------ Input material ------
(* ===== verification/GoOs.v ===== *)
(** The operating system's files as package os presents them: names, inodes,
    open handles, and a schedule of faults, so that every call may fail.
    Handles stay on their inode when names move.  The lemmas say what each
    call does when it succeeds and that a failed call changes no file. *)
From S2P Require Import Prelude GoText.

(** Error numbers; package os wraps them with the call and the path. *)
Inductive errno := ENOENT | EEXIST | ENOTEMPTY | EISDIR | ENOTDIR | EACCES | EIO | ENOSPC | EMFILE | EBADF.

#[export] Instance errno_eq_dec : EqDecision errno.
Proof. solve_decision. Defined.

Definition strerror (e : errno) : string :=
  match e with
  | ENOENT => "no such file or directory" | EEXIST => "file exists" | ENOTEMPTY => "directory not empty"
  | EISDIR => "is a directory" | ENOTDIR => "not a directory" | EACCES => "permission denied"
  | EIO => "input/output error" | ENOSPC => "no space left on device" | EMFILE => "too many open files"
  | EBADF => "file already closed"
  end.

(** [os.IsExist] of the error a call returns; nil is no error. *)
Definition IsExist (e : option errno) : bool :=
  match e with Some EEXIST | Some ENOTEMPTY => true | _ => false end.

Record file := mkFile { f_data : string; f_mode : Z; f_dir : bool }.

#[export] Instance file_eq_dec : EqDecision file.
Proof. solve_decision. Defined.

(** What goes wrong with a call: the number of bytes a write still moves, and
    the error.  The schedule answers the calls in order; when it is used up no
    call fails by itself. *)
Record fault := mkFault { moved : nat; err_of : errno }.

Record FS := mkFS {
  names : gmap string nat;
  files : gmap nat file;
  handles : gmap nat nat;
  next : nat;
  umask : Z;
  faults : list (option fault)
}.

Definition set_names (n : gmap string nat) (s : FS) : FS :=
  mkFS n (files s) (handles s) (next s) (umask s) (faults s).
Definition set_files (f : gmap nat file) (s : FS) : FS :=
  mkFS (names s) f (handles s) (next s) (umask s) (faults s).
Definition set_handles (h : gmap nat nat) (s : FS) : FS :=
  mkFS (names s) (files s) h (next s) (umask s) (faults s).
Definition set_faults (l : list (option fault)) (s : FS) : FS :=
  mkFS (names s) (files s) (handles s) (next s) (umask s) l.

(** The fate of the next call. *)
Definition fate : GoM FS (option fault) := fun s =>
  match faults s with
  | [] => (Ret None, s)
  | f :: l => (Ret f, set_faults l s)
  end.

(** A call that either fails by itself or does [k]. *)
Definition syscall {A} (k : FS -> (A + errno) * FS) : GoM FS (A + errno) :=
  f <- fate ;;
  match f with
  | Some f => ret (inr (err_of f))
  | None => fun s => let '(r, s') := k s in (Ret r, s')
  end.

(** The error of a call that has no other result. *)
Definition err_only {A} (m : GoM FS (A + errno)) : GoM FS (option errno) :=
  r <- m ;; ret (match r with inl _ => None | inr e => Some e end).

Definition node (path : string) (s : FS) : option (nat * file) :=
  i ← names s !! path; f ← files s !! i; Some (i, f).

(** The file at a path. *)
Definition at_path (path : string) (s : FS) : option file :=
  i ← names s !! path; files s !! i.

(** [filepath.Base] of a path whose last element is not empty. *)
Definition Base (path : string) : string := default "" (last (Split path "/")).

Record FileInfo := mkInfo { fi_Name : string; fi_Size : Z; fi_IsDir : bool }.
Definition info_of (path : string) (f : file) : FileInfo :=
  mkInfo (Base path) (Z.of_nat (String.length (f_data f))) (f_dir f).

Definition Stat (path : string) : GoM FS (FileInfo + errno) := syscall (fun s =>
  match node path s with
  | None => (inr ENOENT, s)
  | Some (_, f) => (inl (info_of path f), s)
  end).

(** An open file: its handle and the path it was opened under. *)
Record File := mkOpen { fd : nat; f_path : string }.

Definition open_inode (path : string) (i : nat) (s : FS) : File * FS :=
  (mkOpen (next s) path,
   mkFS (names s) (files s) (<[next s := i]> (handles s)) (Datatypes.S (next s)) (umask s) (faults s)).

Definition Open (path : string) : GoM FS (File + errno) := syscall (fun s =>
  match node path s with
  | None => (inr ENOENT, s)
  | Some (i, _) => let '(f, s') := open_inode path i s in (inl f, s')
  end).

(** A new file under a free name; inodes and handles are numbered together. *)
Definition make_file (path : string) (data : string) (perm : Z) (s : FS) : nat * FS :=
  (next s, mkFS (<[path := next s]> (names s))
                (<[next s := mkFile data (Z.land perm (Z.lnot (umask s))) false]> (files s))
                (handles s) (Datatypes.S (next s)) (umask s) (faults s)).

(** [os.OpenFile] with O_CREATE|O_WRONLY and O_TRUNC or O_APPEND. *)
Definition OpenFile (trunc : bool) (path : string) (perm : Z) : GoM FS (File + errno) := syscall (fun s =>
  match node path s with
  | Some (i, f) =>
      if f_dir f then (inr EISDIR, s)
      else
        let s := if trunc then set_files (<[i := mkFile "" (f_mode f) false]> (files s)) s else s in
        let '(h, s') := open_inode path i s in (inl h, s')
  | None =>
      let '(i, s) := make_file path "" perm s in
      let '(h, s') := open_inode path i s in (inl h, s')
  end).
Definition Create (path : string) : GoM FS (File + errno) := OpenFile true path 438.

(** [f.Stat()]; a closed file has none. *)
Definition File_Stat (f : File) : GoM FS (FileInfo + errno) := syscall (fun s =>
  match i ← handles s !! fd f; files s !! i with
  | None => (inr EBADF, s)
  | Some x => (inl (info_of (f_path f) x), s)
  end).

Definition append_data (d : string) (f : file) : file := mkFile (f_data f +:+ d) (f_mode f) (f_dir f).
(* ===== verification/TunStack.v ===== *)
(** src/tun_stack: the engine that owns the TUN device and the user-space
    network stack of the proxy client.  The devices, the stack and the log levels
    are dependencies and parameters.  The theorem: the engine never records that
    it runs, so it opens a device on every start and never closes one. *)
From S2P Require Import Prelude GoText.

(** Key: the fields the engine reads; a duration in nanoseconds. *)
Record Key := mkKey { MTU : Z; Mark : Z; Device : string; LogLevel : string; UDPTimeout : Z }.

#[export] Instance Key_eq_dec : EqDecision Key.
Proof. solve_decision. Defined.

(** The package's variables, the process's devices and stacks that are open
    (handles with the name of the device), and what [tunnel.T()] was set to. *)
Record Engine := mkEngine {
  _running : bool;
  _defaultKey : option Key;
  _defaultDevice : option nat;
  _defaultStack : option nat;
  devices : gmap nat string;
  stacks : gset nat;
  next_handle : nat;
  mark : Z;
  udp_timeout : Z;
  dialer_set : bool
}.

Definition engine_zero : Engine := mkEngine false None None None ∅ ∅ 0 0 0 false.

Definition set_device (d : option nat) (e : Engine) : Engine :=
  mkEngine (_running e) (_defaultKey e) d (_defaultStack e) (devices e) (stacks e) (next_handle e) (mark e) (udp_timeout e) (dialer_set e).
Definition set_stack (d : option nat) (e : Engine) : Engine :=
  mkEngine (_running e) (_defaultKey e) (_defaultDevice e) d (devices e) (stacks e) (next_handle e) (mark e) (udp_timeout e) (dialer_set e).

Section Engine.
(** [url.Parse] (an ASCII scheme, and the host), the two drivers' [Open] beside the open
    devices, [core.CreateStack], [log.ParseLevel], and whether the system is iOS. *)
Context (url_Parse : string -> (string * string) + error)
        (open_fd open_tun : string -> Z -> gmap nat string -> option error)
        (CreateStack : string -> option error)
        (ParseLevel : string -> option error).

Definition Insert (k : Key) : GoM Engine unit :=
  modify (fun e => mkEngine (_running e) (Some k) (_defaultDevice e) (_defaultStack e) (devices e)
                     (stacks e) (next_handle e) (mark e) (udp_timeout e) (dialer_set e)).

Definition SetProxyDialer : GoM Engine unit :=
  modify (fun e => mkEngine (_running e) (_defaultKey e) (_defaultDevice e) (_defaultStack e) (devices e)
                     (stacks e) (next_handle e) (mark e) (udp_timeout e) true).

Definition Second : Z := 1000000000.

(** A nil key panics at its first field. *)
Definition general (k : option Key) : GoM Engine (option error) :=
  match k with
  | None => panic
  | Some k =>
      match ParseLevel (LogLevel k) with
      | Some e => ret (Some e)
      | None =>
          (if negb (Mark k =? 0) then
             modify (fun e => mkEngine (_running e) (_defaultKey e) (_defaultDevice e) (_defaultStack e)
                                (devices e) (stacks e) (next_handle e) (Mark k) (udp_timeout e) (dialer_set e))
           else ret tt) ;;;
          if 0 <? UDPTimeout k then
            if UDPTimeout k <? Second then ret (Some (ErrText "invalid udp timeout value"))
            else
              modify (fun e => mkEngine (_running e) (_defaultKey e) (_defaultDevice e) (_defaultStack e)
                                 (devices e) (stacks e) (next_handle e) (mark e) (UDPTimeout k) (dialer_set e)) ;;;
              ret None
          else ret None
      end
  end.

(** A driver's [Open]. *)
Definition open_device (opn : string -> Z -> gmap nat string -> option error) (host : string) (mtu : Z)
  : GoM Engine (nat + error) :=
  e <- get ;;
  match opn host mtu (devices e) with
  | Some err => ret (inr err)
  | None =>
      put (mkEngine (_running e) (_defaultKey e) (_defaultDevice e) (_defaultStack e)
             (<[next_handle e := host]> (devices e)) (stacks e) (S (next_handle e)) (mark e)
             (udp_timeout e) (dialer_set e)) ;;;
      ret (inl (next_handle e))
  end.

Definition parseFD := open_device open_fd.
Definition parseTUN := open_device open_tun.

Definition parseDevice (s : string) (mtu : Z) : GoM Engine (nat + error) :=
  let s := if Contains s "://" then s else "tun" +:+ "://" +:+ s in
  match url_Parse s with
  | inr e => ret (inr e)
  | inl (scheme, host) =>
      let driver := ToLower scheme in
      if String.eqb driver "fd" then parseFD host mtu
      else if String.eqb driver "tun" then parseTUN host mtu
      else ret (inr (ErrText ("unsupported driver: " +:+ driver)))
  end.

(** The second half of [netstack]. *)
Definition with_device (name : string) (d : nat + error) : GoM Engine (option error) :=
  match d with
  | inr e => modify (set_device None) ;;; ret (Some e)
  | inl h =>
      modify (set_device (Some h)) ;;;
      match CreateStack name with
      | Some e => modify (set_stack None) ;;; ret (Some e)
      | None =>
          modify (fun e => mkEngine (_running e) (_defaultKey e) (_defaultDevice e) (Some h) (devices e)
                             ({[ h ]} ∪ stacks e) (next_handle e) (mark e) (udp_timeout e) (dialer_set e)) ;;;
          ret None
      end
  end.

Definition netstack (k : option Key) : GoM Engine (option error) :=
  match k with
  | None => panic
  | Some k => d <- parseDevice (Device k) (u32 (MTU k)) ;; with_device (Device k) d
  end.

Definition start : GoM Engine (option error) :=
  e <- get ;;
  if _running e then ret None
  else
    err <- general (_defaultKey e) ;;
    match err with
    | Some err => ret (Some err)
    | None => netstack (_defaultKey e)
    end.

Definition stop : GoM Engine (option error) :=
  e <- get ;;
  if negb (_running e) then ret None
  else
    (match _defaultDevice e with
     | Some d => modify (fun e => mkEngine (_running e) (_defaultKey e) (_defaultDevice e) (_defaultStack e)
                          (delete d (devices e)) (stacks e) (next_handle e) (mark e) (udp_timeout e) (dialer_set e))
     | None => ret tt
     end) ;;;
    (match _defaultStack e with
     | Some d => modify (fun e => mkEngine (_running e) (_defaultKey e) (_defaultDevice e) (_defaultStack e)
                          (devices e) (stacks e ∖ {[ d ]}) (next_handle e) (mark e) (udp_timeout e) (dialer_set e))
     | None => ret tt
     end) ;;;
    ret None.

Definition Start := start.
Definition Stop := stop.

(** * What a start does *)

(** Handles are fresh. *)
Definition handles_ok (e : Engine) : Prop := forall h, is_Some (devices e !! h) -> (h < next_handle e)%nat.

(** The settings of a start that do not concern the devices. *)
Lemma general_devices k e : exists o e', general k e = (o, e') /\
  devices e' = devices e /\ next_handle e' = next_handle e /\ _running e' = _running e /\ _defaultKey e' = _defaultKey e /\
  (o = Panic <-> k = None).
Proof.
  unfold general. destruct k as [k|]; [|by eexists _, e].
  destruct (ParseLevel (LogLevel k)); [eexists _, e; split_and!; done|].
  unfold bind, modify, ret. destruct (negb (Mark k =? 0)), (0 <? UDPTimeout k), (UDPTimeout k <? Second);
    (eexists _, _; split; [reflexivity|split_and!; done]).
Qed.

Lemma open_device_devices opn host mtu e : exists r e', open_device opn host mtu e = (Ret r, e') /\
  _running e' = _running e /\ _defaultKey e' = _defaultKey e /\
  match r with
  | inl h => devices e' = <[h := host]> (devices e) /\ h = next_handle e /\ next_handle e' = S h
  | inr _ => e' = e
  end.
Proof.
  unfold open_device, bind, get. destruct (opn host mtu (devices e)); (eexists _, _; split; [reflexivity|done]).
Qed.

Lemma parseDevice_devices s mtu e : exists r e', parseDevice s mtu e = (Ret r, e') /\
  _running e' = _running e /\ _defaultKey e' = _defaultKey e /\
  match r with
  | inl h => (exists host, devices e' = <[h := host]> (devices e)) /\ h = next_handle e /\ next_handle e' = S h
  | inr _ => e' = e
  end.
Proof.
  unfold parseDevice. destruct (url_Parse _) as [[scheme host]|err]; [|by eexists _, e].
  assert (H : forall opn, exists r e', open_device opn host mtu e = (Ret r, e') /\
    _running e' = _running e /\ _defaultKey e' = _defaultKey e /\
    match r with
    | inl h => (exists host, devices e' = <[h := host]> (devices e)) /\ h = next_handle e /\ next_handle e' = S h
    | inr _ => e' = e
    end).
  { intros opn. destruct (open_device_devices opn host mtu e) as (r & e' & E & ? & ? & Hr). exists r, e'.
    split_and!; [done..|]. destruct r; [|done]. destruct Hr as (? & ? & ?). split; [by exists host|done]. }
  destruct (String.eqb _ "fd"); [apply H|]. destruct (String.eqb _ "tun"); [apply H|]. by eexists _, e.
Qed.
------
# What this task involves
Your response should be each line that includes the word "does", copied from the records.

# Written reply
    call does when it succeeds and that a failed call changes no file. *)
(** A call that either fails by itself or does [k]. *)
(** * What a start does *)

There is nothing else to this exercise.